[Collected data]
(** Skipping to the next byte. *)
Lemma align_move r :
  bit_ref_wf r -> offset r <> 0 ->
  let r' := at_pos r (ptr r + 1) 0 in
  bit_ref_wf r' /\ same_room r r' /\ pos r' = pos r + pad (pos r)
  /\ history r' = history r ++ bits (buf r) (pos r) (pad (pos r)).
Proof.
  intros [Hb Ho Hp Hpos Hmax] Hne r'. unfold pos in *.
  assert (pad (8 * ptr r + offset r) = 8 - offset r) as Epad by (unfold pad; lia).
  assert (pos r' = pos r + pad (pos r)) as Epos by (unfold pos, r', at_pos; cbn; lia).
  split; [split; unfold pos, r', at_pos; cbn; done || lia |]. split; [done |]. split; [done |].
  apply (history_step r r' (pad (pos r))); unfold pos in *; [lia | lia | done | done].
Qed.

(** In a writer both alignments append zero bits. *)
Lemma align_bytes_zero_spec r :
  writer r -> exists r', align_bytes_zero r = (SRSASN_SUCCESS, r') /\ writer r' /\ same_room r r'
    /\ pos r' = pos r + pad (pos r) /\ history r' = history r ++ replicate (Z.to_nat (pad (pos r))) false.
Proof.
  intros [Hwf Hclear]. unfold align_bytes_zero. pose proof Hwf as [Hb Ho Hp Hpos Hmax].
  destruct (Z.eqb_spec (offset r) 0) as [E | E].
  { exists r. assert (pad (pos r) = 0) as -> by (unfold pad, pos; lia). split_and!; [done | done | done | lia |]. by rewrite app_nil_r. }
  destruct (Z.leb_spec (max_ptr r) (ptr r)) as [Hf | Hlt]; [unfold pos in *; lia |].
  assert (Z.land (byte_at (buf r) (ptr r)) (u8 (256 - Z.shiftl 1 (8 - offset r))) = byte_at (buf r) (ptr r)) as Eb.
  { pose proof (byte_at_uint _ (ptr r) Hb) as Hbyte. rewrite Z.shiftl_1_l.
    assert (byte_at (buf r) (ptr r) mod 2 ^ (8 - offset r) = 0) as Hm.
    { pose proof (bits_byte (buf r) (ptr r) (offset r) (8 - offset r) Hp ltac:(lia) ltac:(lia) ltac:(lia)) as HV.
      rewrite Z.sub_diag, Z.pow_0_r, Z.div_1_r in HV. rewrite <- HV.
      replace (bits _ _ _) with (zbits (8 - offset r) 0).
      - by rewrite bits_val_zbits by lia.
      - symmetry. apply zbits_fmap. intros i Hi. rewrite Z.testbit_0_l. apply Hclear; [done | unfold pos; lia]. }
    unfold is_uint in Hbyte. 
    assert (forallb (fun b => forallb (fun o => implb (b mod 2 ^ (8 - o) =? 0) (Z.land b (u8 (256 - 2 ^ (8 - o))) =? b))
      (seqZ 1 7)) (seqZ 0 256) = true) as HB by (vm_compute; reflexivity).
    rewrite forallb_forall in HB. specialize (HB (byte_at (buf r) (ptr r))).
    rewrite <- list_elem_of_In, elem_of_seqZ in HB. specialize (HB ltac:(lia)).
    rewrite forallb_forall in HB. specialize (HB (offset r)). rewrite <- list_elem_of_In, elem_of_seqZ in HB.
    specialize (HB ltac:(lia)). rewrite Hm in HB. by apply Z.eqb_eq in HB. }
  assert (set_byte r (byte_at (buf r) (ptr r)) = r) as Es.
  { unfold set_byte, byte_at. destruct r as [b p o st mx]; cbn [buf ptr offset start_ptr max_ptr] in *. f_equal.
    apply list_insert_id. destruct (zget_some b p) as [x Ex]; [unfold in_range; lia |]. rewrite Ex. simpl.
    rewrite zget_lookup in Ex by done. done. }
  cbv zeta. rewrite Eb, Es. destruct (align_move r Hwf E) as (Hwf' & Hs & Hpos' & Hh). eexists. split; [done |].
  split; [split; [done | by intros []] |]. split; [done |]. split; [done |]. rewrite Hh. f_equal. rewrite <- zbits_0.
  apply zbits_fmap. intros i Hi. rewrite Z.testbit_0_l. apply Hclear; [done |]. unfold pad, pos in *. lia.
Qed.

* [EXERCISE AIM] Only a number should be given: the count of lines above that contain the word "ltac".

* [TASK RESULT] 3